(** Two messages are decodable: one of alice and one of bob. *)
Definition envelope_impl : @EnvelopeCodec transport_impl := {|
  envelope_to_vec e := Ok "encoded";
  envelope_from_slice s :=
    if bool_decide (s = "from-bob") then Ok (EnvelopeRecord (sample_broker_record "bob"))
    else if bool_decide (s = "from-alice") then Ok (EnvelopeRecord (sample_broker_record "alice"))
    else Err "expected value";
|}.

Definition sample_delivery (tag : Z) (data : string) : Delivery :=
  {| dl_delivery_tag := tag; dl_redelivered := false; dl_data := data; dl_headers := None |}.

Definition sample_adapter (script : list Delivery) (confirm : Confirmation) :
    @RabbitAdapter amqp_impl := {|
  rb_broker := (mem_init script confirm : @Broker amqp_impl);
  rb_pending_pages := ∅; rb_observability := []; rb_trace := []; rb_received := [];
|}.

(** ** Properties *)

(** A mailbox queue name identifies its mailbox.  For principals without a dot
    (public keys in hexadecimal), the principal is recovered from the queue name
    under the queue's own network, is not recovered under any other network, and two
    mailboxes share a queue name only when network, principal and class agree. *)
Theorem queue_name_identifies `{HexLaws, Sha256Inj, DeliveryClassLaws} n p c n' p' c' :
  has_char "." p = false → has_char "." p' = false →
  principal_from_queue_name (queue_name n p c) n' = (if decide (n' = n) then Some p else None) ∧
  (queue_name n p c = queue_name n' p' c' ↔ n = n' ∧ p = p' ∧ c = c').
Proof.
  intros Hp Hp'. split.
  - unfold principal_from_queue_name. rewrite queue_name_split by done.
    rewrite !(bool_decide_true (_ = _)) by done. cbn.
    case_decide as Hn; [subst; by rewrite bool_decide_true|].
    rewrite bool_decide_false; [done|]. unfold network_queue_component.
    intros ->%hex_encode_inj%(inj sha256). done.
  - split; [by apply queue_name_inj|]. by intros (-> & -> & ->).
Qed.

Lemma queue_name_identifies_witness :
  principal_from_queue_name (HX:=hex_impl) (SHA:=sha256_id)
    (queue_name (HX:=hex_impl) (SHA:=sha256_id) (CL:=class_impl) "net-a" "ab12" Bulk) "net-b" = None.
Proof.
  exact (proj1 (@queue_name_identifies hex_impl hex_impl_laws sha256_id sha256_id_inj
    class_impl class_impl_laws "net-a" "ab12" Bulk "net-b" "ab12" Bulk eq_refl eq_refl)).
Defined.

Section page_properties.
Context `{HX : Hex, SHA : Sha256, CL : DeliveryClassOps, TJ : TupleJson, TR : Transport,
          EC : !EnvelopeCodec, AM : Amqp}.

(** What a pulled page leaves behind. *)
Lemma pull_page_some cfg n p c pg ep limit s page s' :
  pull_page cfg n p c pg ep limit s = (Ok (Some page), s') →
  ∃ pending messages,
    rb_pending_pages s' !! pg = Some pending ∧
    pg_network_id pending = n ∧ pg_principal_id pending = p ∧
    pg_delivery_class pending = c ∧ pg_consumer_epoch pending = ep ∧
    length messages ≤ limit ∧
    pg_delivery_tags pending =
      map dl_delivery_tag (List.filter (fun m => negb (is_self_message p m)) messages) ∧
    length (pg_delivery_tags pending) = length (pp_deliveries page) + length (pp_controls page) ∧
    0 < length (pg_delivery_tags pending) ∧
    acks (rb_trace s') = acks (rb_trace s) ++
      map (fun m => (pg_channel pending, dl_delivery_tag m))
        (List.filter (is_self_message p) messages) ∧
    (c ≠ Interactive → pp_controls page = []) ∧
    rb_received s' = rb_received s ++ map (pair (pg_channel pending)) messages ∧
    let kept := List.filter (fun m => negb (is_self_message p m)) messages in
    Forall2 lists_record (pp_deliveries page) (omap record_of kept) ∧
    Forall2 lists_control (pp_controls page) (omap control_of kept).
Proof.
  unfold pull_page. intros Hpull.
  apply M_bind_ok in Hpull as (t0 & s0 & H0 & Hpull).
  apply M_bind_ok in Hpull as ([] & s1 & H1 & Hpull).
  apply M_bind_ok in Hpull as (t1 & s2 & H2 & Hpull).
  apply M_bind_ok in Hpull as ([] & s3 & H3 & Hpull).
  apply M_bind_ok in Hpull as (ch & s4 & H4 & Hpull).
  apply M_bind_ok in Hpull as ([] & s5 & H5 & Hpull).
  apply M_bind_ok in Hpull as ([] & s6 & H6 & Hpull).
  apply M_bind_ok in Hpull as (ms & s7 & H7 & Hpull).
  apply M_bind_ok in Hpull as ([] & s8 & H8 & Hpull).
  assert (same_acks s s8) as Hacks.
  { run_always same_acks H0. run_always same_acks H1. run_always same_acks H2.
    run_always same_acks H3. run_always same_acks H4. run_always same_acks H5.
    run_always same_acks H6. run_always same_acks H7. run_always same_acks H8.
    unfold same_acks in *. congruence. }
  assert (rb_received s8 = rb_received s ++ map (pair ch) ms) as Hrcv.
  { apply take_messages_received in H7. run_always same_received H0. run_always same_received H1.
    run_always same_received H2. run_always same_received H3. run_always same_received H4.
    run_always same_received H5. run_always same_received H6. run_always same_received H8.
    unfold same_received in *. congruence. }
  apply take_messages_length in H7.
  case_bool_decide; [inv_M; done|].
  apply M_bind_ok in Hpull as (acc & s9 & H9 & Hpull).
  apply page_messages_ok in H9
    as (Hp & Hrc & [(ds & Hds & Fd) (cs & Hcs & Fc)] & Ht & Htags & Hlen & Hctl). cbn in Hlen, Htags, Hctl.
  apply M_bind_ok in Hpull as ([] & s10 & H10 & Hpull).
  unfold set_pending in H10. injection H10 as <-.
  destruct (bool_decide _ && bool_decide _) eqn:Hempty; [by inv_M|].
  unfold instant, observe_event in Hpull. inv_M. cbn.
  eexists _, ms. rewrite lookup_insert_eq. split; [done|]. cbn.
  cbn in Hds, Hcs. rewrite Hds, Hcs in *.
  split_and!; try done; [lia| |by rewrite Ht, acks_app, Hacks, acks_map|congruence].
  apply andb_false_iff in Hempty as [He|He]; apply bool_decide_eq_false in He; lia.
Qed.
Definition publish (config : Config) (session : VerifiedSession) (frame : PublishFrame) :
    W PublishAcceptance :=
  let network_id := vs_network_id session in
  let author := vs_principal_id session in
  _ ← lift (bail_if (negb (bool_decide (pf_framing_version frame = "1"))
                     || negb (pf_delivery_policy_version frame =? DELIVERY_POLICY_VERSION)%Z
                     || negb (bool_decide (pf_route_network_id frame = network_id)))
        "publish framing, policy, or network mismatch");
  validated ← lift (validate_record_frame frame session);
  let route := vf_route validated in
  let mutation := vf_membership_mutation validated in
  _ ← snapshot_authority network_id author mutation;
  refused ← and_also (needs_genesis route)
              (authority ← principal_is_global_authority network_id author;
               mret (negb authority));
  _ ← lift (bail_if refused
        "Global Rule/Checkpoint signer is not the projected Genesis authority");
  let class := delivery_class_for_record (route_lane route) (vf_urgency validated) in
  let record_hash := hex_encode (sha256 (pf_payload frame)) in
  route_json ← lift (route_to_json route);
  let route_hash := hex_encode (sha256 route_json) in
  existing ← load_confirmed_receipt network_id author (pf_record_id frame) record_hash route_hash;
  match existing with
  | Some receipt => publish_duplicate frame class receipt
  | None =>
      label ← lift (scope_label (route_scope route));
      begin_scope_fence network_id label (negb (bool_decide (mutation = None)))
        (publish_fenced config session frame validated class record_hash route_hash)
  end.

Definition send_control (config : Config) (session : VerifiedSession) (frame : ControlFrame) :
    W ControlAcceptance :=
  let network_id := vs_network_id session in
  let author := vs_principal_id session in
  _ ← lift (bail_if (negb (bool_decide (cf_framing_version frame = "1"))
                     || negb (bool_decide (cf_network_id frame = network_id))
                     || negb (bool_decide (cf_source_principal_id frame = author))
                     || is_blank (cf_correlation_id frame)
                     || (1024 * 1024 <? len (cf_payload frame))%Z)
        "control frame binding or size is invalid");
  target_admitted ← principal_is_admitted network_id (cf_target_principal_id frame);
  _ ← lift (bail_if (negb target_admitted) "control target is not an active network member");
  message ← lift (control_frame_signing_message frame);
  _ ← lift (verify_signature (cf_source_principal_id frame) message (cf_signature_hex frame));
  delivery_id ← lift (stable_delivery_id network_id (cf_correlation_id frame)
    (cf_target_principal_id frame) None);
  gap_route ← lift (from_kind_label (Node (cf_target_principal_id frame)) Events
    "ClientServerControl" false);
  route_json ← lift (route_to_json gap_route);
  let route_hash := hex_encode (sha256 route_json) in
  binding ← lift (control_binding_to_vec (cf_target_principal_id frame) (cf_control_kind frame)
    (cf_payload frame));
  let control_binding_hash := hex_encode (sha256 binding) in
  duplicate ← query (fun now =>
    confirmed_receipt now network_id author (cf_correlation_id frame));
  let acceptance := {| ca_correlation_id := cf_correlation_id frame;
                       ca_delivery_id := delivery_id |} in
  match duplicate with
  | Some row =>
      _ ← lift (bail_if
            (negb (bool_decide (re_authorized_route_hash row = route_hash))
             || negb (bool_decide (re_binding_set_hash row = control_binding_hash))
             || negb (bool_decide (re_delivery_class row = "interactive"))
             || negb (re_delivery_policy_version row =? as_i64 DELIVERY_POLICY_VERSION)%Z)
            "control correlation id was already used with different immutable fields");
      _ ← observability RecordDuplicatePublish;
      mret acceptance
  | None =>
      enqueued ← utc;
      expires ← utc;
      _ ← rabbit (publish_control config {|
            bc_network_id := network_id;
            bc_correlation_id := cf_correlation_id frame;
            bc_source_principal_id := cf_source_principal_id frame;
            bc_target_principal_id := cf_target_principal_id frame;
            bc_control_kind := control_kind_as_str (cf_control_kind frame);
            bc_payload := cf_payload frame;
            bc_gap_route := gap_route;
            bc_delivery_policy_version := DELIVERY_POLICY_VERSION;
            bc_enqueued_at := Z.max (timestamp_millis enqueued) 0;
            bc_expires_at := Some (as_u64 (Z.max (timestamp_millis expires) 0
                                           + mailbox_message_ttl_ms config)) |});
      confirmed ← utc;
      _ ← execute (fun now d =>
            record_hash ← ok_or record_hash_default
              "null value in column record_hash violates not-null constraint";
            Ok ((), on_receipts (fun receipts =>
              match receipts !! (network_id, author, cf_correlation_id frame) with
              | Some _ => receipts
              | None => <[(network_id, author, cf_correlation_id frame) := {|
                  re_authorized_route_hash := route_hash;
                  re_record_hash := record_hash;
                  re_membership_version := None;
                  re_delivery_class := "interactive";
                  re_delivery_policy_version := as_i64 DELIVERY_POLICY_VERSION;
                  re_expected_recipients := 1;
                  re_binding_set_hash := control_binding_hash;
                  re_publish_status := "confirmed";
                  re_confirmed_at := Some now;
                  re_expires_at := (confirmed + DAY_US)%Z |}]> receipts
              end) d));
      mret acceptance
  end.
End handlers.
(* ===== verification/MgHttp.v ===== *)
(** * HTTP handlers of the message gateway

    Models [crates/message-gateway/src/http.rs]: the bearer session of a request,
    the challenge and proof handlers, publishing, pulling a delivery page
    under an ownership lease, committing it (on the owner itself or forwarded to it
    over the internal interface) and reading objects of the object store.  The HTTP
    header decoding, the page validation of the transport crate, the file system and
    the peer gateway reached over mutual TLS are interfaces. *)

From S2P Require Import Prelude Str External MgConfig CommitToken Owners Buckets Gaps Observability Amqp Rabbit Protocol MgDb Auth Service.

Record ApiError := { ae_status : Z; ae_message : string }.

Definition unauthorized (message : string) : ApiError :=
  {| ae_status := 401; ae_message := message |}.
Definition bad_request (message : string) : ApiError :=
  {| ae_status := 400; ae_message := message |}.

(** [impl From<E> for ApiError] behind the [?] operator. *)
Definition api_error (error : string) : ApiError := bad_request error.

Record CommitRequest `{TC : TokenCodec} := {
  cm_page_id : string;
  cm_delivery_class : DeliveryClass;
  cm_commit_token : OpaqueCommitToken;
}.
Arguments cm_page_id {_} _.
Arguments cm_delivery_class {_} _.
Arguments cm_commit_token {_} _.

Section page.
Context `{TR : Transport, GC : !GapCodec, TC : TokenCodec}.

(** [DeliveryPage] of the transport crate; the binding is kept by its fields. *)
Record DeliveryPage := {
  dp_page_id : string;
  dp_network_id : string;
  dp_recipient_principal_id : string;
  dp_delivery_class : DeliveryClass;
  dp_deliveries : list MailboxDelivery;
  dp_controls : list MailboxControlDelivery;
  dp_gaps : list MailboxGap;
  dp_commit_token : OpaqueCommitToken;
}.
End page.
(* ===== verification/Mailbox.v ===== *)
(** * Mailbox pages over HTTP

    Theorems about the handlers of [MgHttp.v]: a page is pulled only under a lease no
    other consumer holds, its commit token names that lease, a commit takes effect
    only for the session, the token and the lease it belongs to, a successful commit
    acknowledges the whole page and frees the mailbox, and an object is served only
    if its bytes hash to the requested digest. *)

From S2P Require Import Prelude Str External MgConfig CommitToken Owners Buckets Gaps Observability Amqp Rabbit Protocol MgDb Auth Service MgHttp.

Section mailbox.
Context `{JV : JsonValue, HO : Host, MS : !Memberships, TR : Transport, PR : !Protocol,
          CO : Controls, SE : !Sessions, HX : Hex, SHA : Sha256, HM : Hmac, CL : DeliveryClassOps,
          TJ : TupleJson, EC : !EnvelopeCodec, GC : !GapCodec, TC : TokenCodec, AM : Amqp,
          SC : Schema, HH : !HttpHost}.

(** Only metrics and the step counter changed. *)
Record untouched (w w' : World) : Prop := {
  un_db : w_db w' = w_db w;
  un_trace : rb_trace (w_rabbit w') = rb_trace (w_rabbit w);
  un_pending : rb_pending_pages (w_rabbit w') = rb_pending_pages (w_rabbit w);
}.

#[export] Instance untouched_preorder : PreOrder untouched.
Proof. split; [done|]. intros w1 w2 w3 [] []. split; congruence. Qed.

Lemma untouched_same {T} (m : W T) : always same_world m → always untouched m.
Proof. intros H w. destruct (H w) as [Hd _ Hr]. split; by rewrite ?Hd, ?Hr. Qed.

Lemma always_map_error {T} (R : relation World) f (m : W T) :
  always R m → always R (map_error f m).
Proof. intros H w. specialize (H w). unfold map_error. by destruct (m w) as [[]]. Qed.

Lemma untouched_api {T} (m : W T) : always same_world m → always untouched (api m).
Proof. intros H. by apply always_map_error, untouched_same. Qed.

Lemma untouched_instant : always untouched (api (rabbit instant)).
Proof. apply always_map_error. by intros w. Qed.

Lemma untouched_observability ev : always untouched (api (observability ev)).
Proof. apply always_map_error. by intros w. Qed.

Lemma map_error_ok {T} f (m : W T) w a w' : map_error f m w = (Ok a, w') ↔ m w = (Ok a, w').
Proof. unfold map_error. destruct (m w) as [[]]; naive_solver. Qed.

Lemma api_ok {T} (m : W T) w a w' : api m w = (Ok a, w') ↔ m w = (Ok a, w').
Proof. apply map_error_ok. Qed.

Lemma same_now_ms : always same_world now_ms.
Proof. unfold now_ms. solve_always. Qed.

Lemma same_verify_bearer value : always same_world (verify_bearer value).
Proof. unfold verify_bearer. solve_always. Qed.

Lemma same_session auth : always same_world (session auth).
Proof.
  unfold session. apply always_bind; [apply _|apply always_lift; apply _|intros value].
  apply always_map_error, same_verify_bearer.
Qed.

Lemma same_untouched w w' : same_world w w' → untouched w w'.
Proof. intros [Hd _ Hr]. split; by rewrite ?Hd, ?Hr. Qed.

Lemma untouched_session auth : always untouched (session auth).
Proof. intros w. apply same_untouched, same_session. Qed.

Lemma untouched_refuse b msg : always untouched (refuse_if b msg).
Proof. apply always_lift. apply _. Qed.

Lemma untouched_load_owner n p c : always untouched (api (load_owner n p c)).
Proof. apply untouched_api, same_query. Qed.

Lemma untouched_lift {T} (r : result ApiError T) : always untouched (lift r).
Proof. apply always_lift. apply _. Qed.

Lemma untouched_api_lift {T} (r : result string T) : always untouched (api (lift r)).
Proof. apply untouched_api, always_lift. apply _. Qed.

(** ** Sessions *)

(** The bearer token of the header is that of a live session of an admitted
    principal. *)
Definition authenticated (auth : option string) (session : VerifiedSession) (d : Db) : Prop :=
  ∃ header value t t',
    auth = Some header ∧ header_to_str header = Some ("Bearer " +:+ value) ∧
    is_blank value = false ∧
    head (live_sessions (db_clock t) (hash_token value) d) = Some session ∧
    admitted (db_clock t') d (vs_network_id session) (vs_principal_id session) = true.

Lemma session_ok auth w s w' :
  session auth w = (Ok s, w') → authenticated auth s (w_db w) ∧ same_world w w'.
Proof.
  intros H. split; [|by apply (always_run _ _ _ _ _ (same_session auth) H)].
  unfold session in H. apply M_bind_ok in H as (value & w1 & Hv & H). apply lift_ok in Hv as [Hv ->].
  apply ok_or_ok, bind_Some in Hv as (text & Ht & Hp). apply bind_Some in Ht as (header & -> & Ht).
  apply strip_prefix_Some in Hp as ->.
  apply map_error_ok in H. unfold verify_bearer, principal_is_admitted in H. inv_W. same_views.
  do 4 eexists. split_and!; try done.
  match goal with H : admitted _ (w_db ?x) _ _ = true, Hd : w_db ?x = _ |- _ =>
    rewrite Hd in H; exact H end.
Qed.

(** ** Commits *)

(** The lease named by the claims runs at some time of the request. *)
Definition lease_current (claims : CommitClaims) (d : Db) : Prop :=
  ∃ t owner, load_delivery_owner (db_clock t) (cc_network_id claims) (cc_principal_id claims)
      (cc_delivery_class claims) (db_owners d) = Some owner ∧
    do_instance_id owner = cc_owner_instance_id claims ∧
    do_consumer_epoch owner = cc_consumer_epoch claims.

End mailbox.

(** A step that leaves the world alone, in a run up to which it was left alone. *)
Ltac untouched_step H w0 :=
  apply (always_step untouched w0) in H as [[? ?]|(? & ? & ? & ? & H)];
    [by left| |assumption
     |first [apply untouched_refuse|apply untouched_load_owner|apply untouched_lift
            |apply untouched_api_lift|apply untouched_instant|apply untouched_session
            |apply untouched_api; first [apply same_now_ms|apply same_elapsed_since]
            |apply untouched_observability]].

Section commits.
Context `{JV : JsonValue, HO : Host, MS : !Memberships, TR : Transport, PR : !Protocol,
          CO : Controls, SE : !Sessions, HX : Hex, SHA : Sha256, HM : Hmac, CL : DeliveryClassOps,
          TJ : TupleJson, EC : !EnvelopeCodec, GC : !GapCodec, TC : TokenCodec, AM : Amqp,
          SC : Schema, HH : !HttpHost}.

ACTIVITY:
The answer must hold only the lines from the first line of the data through the line bearing "(queue_name n p c = queue_name", returned exactly.

THE COMPLETED TASK:
(** Two messages are decodable: one of alice and one of bob. *)
Definition envelope_impl : @EnvelopeCodec transport_impl := {|
  envelope_to_vec e := Ok "encoded";
  envelope_from_slice s :=
    if bool_decide (s = "from-bob") then Ok (EnvelopeRecord (sample_broker_record "bob"))
    else if bool_decide (s = "from-alice") then Ok (EnvelopeRecord (sample_broker_record "alice"))
    else Err "expected value";
|}.

Definition sample_delivery (tag : Z) (data : string) : Delivery :=
  {| dl_delivery_tag := tag; dl_redelivered := false; dl_data := data; dl_headers := None |}.

Definition sample_adapter (script : list Delivery) (confirm : Confirmation) :
    @RabbitAdapter amqp_impl := {|
  rb_broker := (mem_init script confirm : @Broker amqp_impl);
  rb_pending_pages := ∅; rb_observability := []; rb_trace := []; rb_received := [];
|}.

(** ** Properties *)

(** A mailbox queue name identifies its mailbox.  For principals without a dot
    (public keys in hexadecimal), the principal is recovered from the queue name
    under the queue's own network, is not recovered under any other network, and two
    mailboxes share a queue name only when network, principal and class agree. *)
Theorem queue_name_identifies `{HexLaws, Sha256Inj, DeliveryClassLaws} n p c n' p' c' :
  has_char "." p = false → has_char "." p' = false →
  principal_from_queue_name (queue_name n p c) n' = (if decide (n' = n) then Some p else None) ∧
  (queue_name n p c = queue_name n' p' c' ↔ n = n' ∧ p = p' ∧ c = c').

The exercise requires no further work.